On Sat, 2 Dec 2000, Steven wrote:
> I wish to use smbmount on my freebsd machine to mount this directory,
> however there is a firewall between the accomodation network and the rest
of
> the campus which blocks TCP 139.
smbmount is for smbfs and smbfs is linux only. Sharity (light?) may be an
option.
> I have read in a number of places that I can use SSH to forward the local
> port on my machine of 139 to a unix machine on the campus network, which in
> turn will contact the samba server for the campus network.
Correct, if you have ssh access through the firewall you can tunnel
"anything" through that. Given that the ssh server on the inside
allows
port forwarding.
Of course, you don't have to use 139 on your local machine,
smbmount/smbclient will let you connect to any portnumber.

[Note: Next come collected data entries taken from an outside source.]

(* ===== verification/EMInvariant.v ===== *)
(** * Invariant of the Execution Manager process

    A well-formedness invariant of the state, preserved by every step of the system
    of [EMSystem], and the meaning of a confirmation: for a state other than
    [Running] and [Suspend], the allowed processes were exactly the active ones at
    some moment of the wait. *)

From stdpp Require Import base list gmap strings relations.
From S2P Require Import Prelude CppString Constants Common Queues ExecutionManager.
From S2P Require Import ExecutionManagerSpec EMServer EMSystem.

(** ** Well-formed states *)

Record em_wf (e : ExecutionManager.t) : Prop := {
  wf_allowed s : is_Some (m_allowedProcessesForState e !! s) → s ∈ m_machineManifestStates e;
  wf_current : m_currentState e = "" ∨ m_currentState e ∈ m_machineManifestStates e;
  wf_pending : m_pendingState e = "" ∨ m_pendingState e ∈ m_machineManifestStates e;
  wf_component :
    m_currentComponentState e ∈ [""; COMPONENT_STATE_ON; COMPONENT_STATE_OFF];
  wf_confirms : m_componentPendingConfirms e ⊆ m_registeredComponents e;
  wf_subscribers c : c ∈ m_componentStateUpdateSbscrs e → c ∈ m_registeredComponents e;
}.

(** The worker is between the acceptance of a transition and its end. *)
Definition busy (p : pc) : bool :=
  match p with Idle | Take | Check _ => false | _ => true end.
(** ... and the components have been told. *)
Definition told (p : pc) : bool :=
  match p with Log | Test | Body | Finish => true | _ => false end.

Record sys_wf (σ : sys) : Prop := {
  swf_em : em_wf (m_em (sv σ));
  swf_busy : busy (at_ σ) →
    pending σ ∈ m_machineManifestStates (m_em (sv σ)) ∧
    pending σ ≠ m_currentState (m_em (sv σ));
  swf_told : told (at_ σ) →
    m_currentComponentState (m_em (sv σ)) =
      if decide (pending σ = MACHINE_STATE_SUSPEND) then COMPONENT_STATE_OFF
      else COMPONENT_STATE_ON;
}.

Lemma construct_wf reader e : construct reader = Ret e → em_wf e.
Proof.
  unfold construct. destruct (getStatesSupportedByApplication reader) as [m|]; [|done].
  destruct (getMachineStates reader) as [states|]; [|done]. cbn.
  intros [= <-]. split; cbn.
  - intros s. rewrite filterStates_lookup. case_decide; [done|]. by intros [? ?].
  - by left.
  - by left.
  - constructor.
  - set_solver.
  - intros c Hc. by apply elem_of_nil in Hc.
Qed.

(** Changes that touch one group of members. *)
Lemma em_wf_ext e e' :
  transition_part e' = transition_part e →
  m_componentPendingConfirms e' ⊆ m_registeredComponents e' →
  (∀ c, c ∈ m_componentStateUpdateSbscrs e' → c ∈ m_registeredComponents e') →
  em_wf e → em_wf e'.
Proof.
  unfold transition_part. intros H Hc Hs [Wa Wc Wp Wst _ _].
  injection H as _ Ha Hcur Hp Hst Hm. rewrite <- ?Ha, <- ?Hcur, <- ?Hp, <- ?Hst, <- ?Hm in *.
  split; try done; congruence.
Qed.

(** Registered components only grow, pending ones and subscribers stay among them. *)
Lemma serve_components q e e' :
  serve q e = ([], e', Ret tt) →
  m_componentPendingConfirms e ⊆ m_registeredComponents e →
  (∀ c, c ∈ m_componentStateUpdateSbscrs e → c ∈ m_registeredComponents e) →
  m_componentPendingConfirms e' ⊆ m_registeredComponents e' ∧
  (∀ c, c ∈ m_componentStateUpdateSbscrs e' → c ∈ m_registeredComponents e').
Proof.
  intros H Hc Hs. destruct q as [p st|c m|c|c s st|]; cbn [serve] in H.
  - unfold reportApplicationState, modify, mret, cpp_ret, halt in H.
    repeat case_match; simplify_eq; done.
  - rewrite registerComponent_run in H. injection H as <-.
    case_decide; cbn; (split; [set_solver|]); intros d;
      rewrite ?elem_of_app, ?list_elem_of_singleton; set_solver.
  - unfold getComponentState in H. cbv [mbind cpp_bind get mret cpp_ret] in H.
    case_decide; by simplify_eq/=.
  - rewrite confirmComponentState_run in H. injection H as <-.
    repeat case_decide; cbn; (split; [set_solver|done]).
  - by injection H as <-.
Qed.

Lemma serve_wf q e e' : serve q e = ([], e', Ret tt) → em_wf e → em_wf e'.
Proof.
  intros H [Wa Wc Wp Wst Wconf Wsub].
  destruct (serve_components _ _ _ H Wconf Wsub).
  apply (em_wf_ext e); [exact (serve_pending _ _ _ H)|done|done|by split].
Qed.

Lemma touch_wf e : m_pendingState e ∈ m_machineManifestStates e → em_wf e → em_wf (touch e).
Proof.
  intros Hp [Wa Wc Wp Wst Wconf Wsub]. unfold touch.
  destruct (m_allowedProcessesForState e !! m_pendingState e); split; try done.
  cbn. intros s. destruct (decide (m_pendingState e = s)) as [<-|Hne]; [done|].
  rewrite lookup_insert_ne by done. apply Wa.
Qed.

Lemma upd_ready_wf f e : em_wf e → em_wf (upd_ready f e).
Proof. by intros [Wa Wc Wp Wst Wconf Wsub]. Qed.
Lemma upd_confirms_wf f e : em_wf e → em_wf (upd_confirms f e).
Proof. by intros [Wa Wc Wp Wst Wconf Wsub]. Qed.
#[export] Hint Resolve upd_ready_wf upd_confirms_wf touch_wf : cpp.

(** ** The invariant *)

Lemma refuses_false e s :
  refuses e s = false ↔ s ∈ m_machineManifestStates e ∧ s ≠ m_currentState e.
Proof.
  unfold refuses. rewrite bool_decide_eq_false.
  destruct (decide (s ∈ m_machineManifestStates e)); tauto.
Qed.

Lemma iterate_wf e : m_pendingState e ∈ m_machineManifestStates e → em_wf e → em_wf (iterate e).
Proof.
  intros Hp Hwf. unfold iterate. rewrite wait_body_run. cbn.
  destruct (is_component_state _); unfold id; auto with cpp.
Qed.

Lemma touch_component e : m_currentComponentState (touch e) = m_currentComponentState e.
Proof. unfold touch. by case_match. Qed.

Lemma iterate_states e : states_part (iterate e) = states_part e ∧
  m_currentComponentState (iterate e) = m_currentComponentState e.
Proof.
  unfold iterate. rewrite wait_body_run. cbn. unfold touch.
  destruct (is_component_state _), (_ !! _); done.
Qed.

Lemma worker_case_wf σ σ' : worker_case σ σ' → sys_wf σ → sys_wf σ'.
Proof.
  intros Hw [Hwf Hbusy Htold]. unfold pending in *.
  destruct Hw as [Hat Hr|st q Hat Hq|q Hat Hq|st Hat Hr|st Hat Hr|Hat|polls Hat Hp
    |polls Hat Hp|e tr Hat Hrun|Hat|c Hat|Hat|Hat]; rewrite Hat in Hbusy, Htold.
  - by split.
  - by split.
  - by split.
  - split; [|done|done]. cbn. unfold flags_reset. auto with cpp.
  - apply refuses_false in Hr as [Hin Hne]. split; [|by intros _|done].
    destruct Hwf as [Wa Wc Wp Wst Wconf Wsub]. split; try done. cbn. by right.
  - destruct (Hbusy I) as [Hin Hne]. split; [|by intros _|done].
    destruct Hwf as [Wa Wc Wp Wst Wconf Wsub]. split; try done. cbn. intros c.
    rewrite list_elem_of_filter. naive_solver.
  - split; [done|by intros _; apply Hbusy|done].
  - by split.
  - destruct (Hbusy I) as [Hin Hne]. rewrite changeComponentsState_run in Hrun.
    injection Hrun as _ <-. split; [|by intros _|by intros _].
    destruct Hwf as [Wa Wc Wp Wst Wconf Wsub]. split; try done; cbn.
    + case_decide; set_solver.
    + set_solver.
  - destruct (Hbusy I) as [Hin Hne].
    pose proof (touch_states_part (m_em (sv σ))) as Hst.
    apply states_part_eq in Hst as (Hc & Hp & Hm).
    split; unfold pending; cbn; [by auto with cpp|intros _; by rewrite Hc, Hp, Hm|].
    rewrite Hp, touch_component. intros _. by apply Htold.
  - destruct c; (split; [done|intros _; by apply Hbusy|intros _; by apply Htold]).
  - destruct (Hbusy I) as [Hin Hne].
    destruct (iterate_states (m_em (sv σ))) as [(Hc & Hp & Hm)%states_part_eq Hst].
    split; unfold pending; cbn; [by apply iterate_wf|intros _; by rewrite Hc, Hp, Hm|].
    rewrite Hp, Hst. intros _. by apply Htold.
  - destruct (Hbusy I) as [Hin Hne].
    split; [|done|done]. destruct Hwf as [Wa Wc Wp Wst Wconf Wsub]. split; try done; by right.
Qed.

Lemma reachable_wf (σ : sys) : reachable σ → sys_wf σ.
Proof.
  revert σ. apply reachable_ind.
  - intros σ [reader em H]. split; [by eapply construct_wf|done|done].
  - intros σ σ' _ Hwf Hs. apply step_inv in Hs as [σ1 Hw|r s1 Hh|].
    + by eapply worker_case_wf.
    + destruct Hwf as [Hwf Hbusy Htold].
      destruct Hh as [q e Hserve _|p n _|_|pid st _ _]; try by split.
      pose proof (serve_pending _ _ _ Hserve) as Hpart. unfold transition_part in Hpart.
      injection Hpart as _ _ Hc Hp Hst Hm.
      split; unfold pending in *; cbn; [by eapply serve_wf|..];
        rewrite ?Hc, ?Hp, ?Hst, ?Hm; done.
    + by destruct Hwf.
Qed.

(** C22: The state of the Execution Manager stays well formed under every
    interleaving of requests with the phases of a transition: states are declared
    ones, processes are kept for declared states only, the component state is one of
    the two, pending components and subscribers are registered; while a transition
    is carried out its target is a declared state other than the current one, and
    once the components have been notified their state is the one of the target. *)
Theorem system_well_formed (σ : sys) : reachable σ → sys_wf σ.
Proof. apply reachable_wf. Qed.

(** ** What a confirmation means *)

(** Executions, with all their states, the latest first. *)
Inductive execution : list sys → Prop :=
  | execution_init σ : initial σ → execution [σ]
  | execution_step σ σ' h : execution (σ :: h) → step σ σ' → execution (σ' :: σ :: h).

(** The worker is in the waiting loop, or has just left it. *)
Definition looping (p : pc) : bool := match p with Test | Body | Finish => true | _ => false end.

(** In the history [h] the processes were settled for the transition to [s] when the
    worker looked, and it has been in the loop of that transition since. *)
Definition settled_during (s : string) (h : list sys) : Prop :=
  ∃ h1 σ0 h2, h = h1 ++ σ0 :: h2 ∧
    Forall (λ σ, looping (at_ σ) ∧ pending σ = s) h1 ∧
    (at_ σ0 = Log ∨ at_ σ0 = Body) ∧ pending σ0 = s ∧
    m_activeProcesses (m_em (sv σ0)) = allowed_for (m_em (sv σ0)) s.

Lemma settled_during_cons s σ h :
  looping (at_ σ) → pending σ = s → settled_during s h → settled_during s (σ :: h).
Proof.
  intros Hl Hp (h1 & σ0 & h2 & -> & H1 & H2). exists (σ :: h1), σ0, h2.
  split; [done|]. split; [by constructor|done].
Qed.

Lemma settled_during_now s σ' σ h :
  looping (at_ σ') → pending σ' = s → (at_ σ = Log ∨ at_ σ = Body) → pending σ = s →
  settled (m_em (sv σ)) = true → settled_during s (σ' :: σ :: h).
Proof.
  intros Hl Hp Hat Hp' Hs. exists [σ'], σ, h. split; [done|].
  split; [by repeat constructor|]. split; [done|]. split; [done|].
  apply settled_spec in Hs. unfold pending in Hp'. by rewrite Hp' in Hs.
Qed.

Definition ready_inv (h : list sys) : Prop :=
  match h with
  | [] => True
  | σ :: _ =>
      (looping (at_ σ) → m_readyToTransitToNextState (m_em (sv σ)) = true →
         settled_during (pending σ) h) ∧
      (at_ σ = Finish → is_component_state (pending σ) = false →
         m_readyToTransitToNextState (m_em (sv σ)) = true)
  end.

Lemma touch_pending e : m_pendingState (touch e) = m_pendingState e.
Proof. apply touch_part. Qed.

Lemma worker_case_ready σ σ' h :
  worker_case σ σ' → ready_inv (σ :: h) → ready_inv (σ' :: σ :: h).
Proof.
  intros Hw [Hset Hfin].
  destruct Hw as [Hat Hr|st q Hat Hq|q Hat Hq|st Hat Hr|st Hat Hr|Hat|polls Hat Hp
    |polls Hat Hp|e tr Hat Hrun|Hat|c Hat Hc|Hat|Hat]; rewrite Hat in Hset, Hfin;
    try (split; cbn; done).
  - split; [|done]. intros _ Hr. cbn in Hr.
    apply settled_during_now; [done|done|by left| |done].
    unfold pending; cbn. by rewrite touch_pending.
  - split.
    + intros _ Hr. apply settled_during_cons; [by destruct c|done|]. by apply Hset.
    + cbn. intros Hf Hcs. destruct c; [done|]. unfold pending in *. cbn in *.
      rewrite Hcs in Hc. by destruct (m_readyToTransitToNextState (m_em (sv σ))).
  - split; [|done]. intros _ Hr. cbn in Hr.
    destruct (iterate_part (m_em (sv σ))) as (_ & Hp & Hready & _).
    rewrite Hready in Hr. apply settled_during_now; [done|done|by right| |done].
    unfold pending; cbn. by rewrite Hp.
Qed.

Lemma ready_inv_frame σ σ' h :
  at_ σ' = at_ σ → pending σ' = pending σ →
  m_readyToTransitToNextState (m_em (sv σ')) = m_readyToTransitToNextState (m_em (sv σ)) →
  ready_inv (σ :: h) → ready_inv (σ' :: σ :: h).
Proof.
  intros Hat Hp Hr [Hset Hfin]. split; rewrite Hat, Hp, Hr; [|done].
  intros Hl Hready. apply settled_during_cons; [by rewrite Hat|done|]. by apply Hset.
Qed.

(** C11: For every declared state other than [Running] and [Suspend]: when the worker
    is about to confirm the transition, there was a moment since it began to wait for
    this transition at which the active processes were exactly the ones allowed in
    the state, whatever requests were served before, during and after it. *)
Theorem confirmed_only_after_settling (σ : sys) (h : list sys) :
  execution (σ :: h) → at_ σ = Finish → is_component_state (pending σ) = false →
  settled_during (pending σ) (σ :: h).
Proof.
  intros Hexec Hat Hc. assert (ready_inv (σ :: h)) as [Hset Hfin].
  { clear Hat Hc. revert Hexec. generalize (σ :: h).
    induction 1 as [σ0 [reader em H]|σ0 σ' h0 Hexec IH Hs]; [by split|].
    apply step_inv in Hs as [σ1 Hw|r s1 Hh|].
    - by eapply worker_case_ready.
    - apply ready_inv_frame; try done.
      + destruct Hh as [q e Hserve _|p n _|_|pid st _ _]; try done.
        by apply serve_pending, transition_part_eq in Hserve as [? _].
      + destruct Hh as [q e Hserve _|p n _|_|pid st _ _]; try done.
        apply serve_pending in Hserve. unfold transition_part in Hserve.
        by injection Hserve.
    - by apply ready_inv_frame. }
  apply Hset; [by rewrite Hat|by apply Hfin].
Qed.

> My problem is that I don't know the address of this samba server. Any
ideas
> how to find it? (other than contacting the sysops which would looks well
> dodgy :-)
If you suspect that the sysadmins would object then maybe you should ask
them anyway before doing this.
nmblookup can find IP#/netbios names for you. If the unix box on the
campus network doesn't have samba already just compile it.
Note that ssh port forwarding by default only allows localhost to access
the forwarded ports. This can be changed (-g) to allow remote hosts to
access. However, do think before you enable that since it will allow
anyone that can reach your machine to reach the inside of the fw. Proper
firewalling rules on the freebsd box should prevent that.